* EXERCISE
After counting the lines below that contain "bind", reply with that number alone.

Stored items:
(** * The sudoku board model of [js/sudoku.js]

    A shallow embedding of [Cell] and [Board] (the closure returned by the
    [Board] constructor) together with the properties of construction,
    traversal, mutation, win detection and conflict detection.

    Cells are JavaScript objects: the board keeps references to them, and
    some of its methods hand those references out.  The embedding therefore
    has an explicit store of cell objects ([heap]) and the board is an array
    of references into it. *)

From Stdlib Require Import ZArith Lia Ascii String List Permutation.
From stdpp Require Import base decidable option list strings sorting.

Open Scope Z_scope.

(** ** Cells and the object store *)

(** [function Cell(row, col, val, fixed)]: the four fields of a cell object.
    Numbers are modelled as integers, so the third argument of
    [setCellValue] ranges over the integers. *)
Record Cell : Type := mkCell {
  row : Z;
  column : Z;
  value : Z;
  isFixed : bool
}.

(** A reference to a cell object is its position in the store; [new]
    appends to the store. *)
Abbreviation loc := nat (only parsing).
Abbreviation heap := (list Cell) (only parsing).

(** A reference is only ever produced by [new Cell], so a lookup never
    misses in the program; outside the store the model reads this cell. *)
Definition Cell_unallocated : Cell := mkCell 0 0 0 false.

Definition deref (h : heap) (l : loc) : Cell := default Cell_unallocated (h !! l).

(** ** Exceptions and the state monad of the store *)

Inductive exn : Type :=
| SudokuBoardError (message : string)
| TypeError.

Inductive outcome (A : Type) : Type :=
| Ret (a : A)
| Throw (e : exn).
Arguments Ret {A} a.
Arguments Throw {A} e.

Definition M (A : Type) : Type := heap -> outcome A * heap.

Definition ret {A} (a : A) : M A := fun h => (Ret a, h).
Definition throw {A} (e : exn) : M A := fun h => (Throw e, h).
Definition bind {A B} (m : M A) (k : A -> M B) : M B :=
  fun h => match m h with
           | (Ret a, h') => k a h'
           | (Throw e, h') => (Throw e, h')
           end.

Notation "'let!' x ':=' m 'in' k" := (bind m (fun x => k))
  (at level 10, x name, m at level 100, k at level 200).
Notation "'let!' ' pat ':=' m 'in' k" :=
  (bind m (fun x => match x with pat => k end))
  (at level 10, pat pattern, m at level 100, k at level 200).

(** Field reads and the one field write of the program ([cell.value = v]). *)
Definition get_row (cell : loc) : M Z := fun h => (Ret (row (deref h cell)), h).
Definition get_column (cell : loc) : M Z := fun h => (Ret (column (deref h cell)), h).
Definition get_value (cell : loc) : M Z := fun h => (Ret (value (deref h cell)), h).
Definition get_isFixed (cell : loc) : M bool := fun h => (Ret (isFixed (deref h cell)), h).

Definition with_value (c : Cell) (v : Z) : Cell :=
  mkCell (row c) (column c) v (isFixed c).

Definition store_value (h : heap) (cell : loc) (v : Z) : heap :=
  <[cell := with_value (deref h cell) v]> h.

Definition set_value (cell : loc) (v : Z) : M unit :=
  fun h => (Ret tt, store_value h cell v).

(** [new Cell(row, col, val, fixed)] *)
Definition new_Cell (row col val : Z) (fixed : bool) : M loc :=
  fun h => (Ret (length h), h ++ [mkCell row col val fixed]).

(** [Cell.fromCell(cell)] *)
Definition Cell_fromCell (cell : loc) : M loc :=
  let! r := get_row cell in
  let! c := get_column cell in
  let! v := get_value cell in
  let! f := get_isFixed cell in
  new_Cell r c v f.

(** [a[i]] on an array.  A missing element is [undefined]; every reader in
    the program dereferences the element before any other effect, which
    raises a [TypeError], so the model raises it at the read. *)
Definition array_get {A} (a : list A) (i : Z) : M A :=
  if i <? 0 then throw TypeError
  else match a !! Z.to_nat i with
       | Some x => ret x
       | None => throw TypeError
       end.

(** ** Index arithmetic *)

(** The numbers of the source are IEEE 754 doubles; the model computes with
    integers.  The two agree while every intermediate value is an integer
    of magnitude below [2 ^ 53] and the quotient [idx / 9] is rounded to
    the right side of the next integer, as is the case for the positions
    of the grid and the indices 0 to 80, and more generally for integer
    arguments of magnitude at most [2 ^ 31] (the range [small] below).
    Properties stated for arguments off the grid hold the arguments in
    that range. *)

Definition calcCellIndexFromBoardPosition (row col : Z) : Z :=
  (row - 1) * 9 + (col - 1).

(** [Math.floor(idx / 9) + 1] and [idx % 9 + 1]; [%] truncates. *)
Definition calcBoardPositionFromIndex (idx : Z) : Z * Z :=
  (idx / 9 + 1, Z.rem idx 9 + 1).

(** ** Loops *)

(** The state of the variables a loop body assigns, and whether the body
    fell through ([Next]) or executed [return] ([Exit]). *)
Inductive flow (S : Type) : Type :=
| Next (s : S)
| Exit (s : S).
Arguments Next {S} s.
Arguments Exit {S} s.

* RESPONSE AREA
3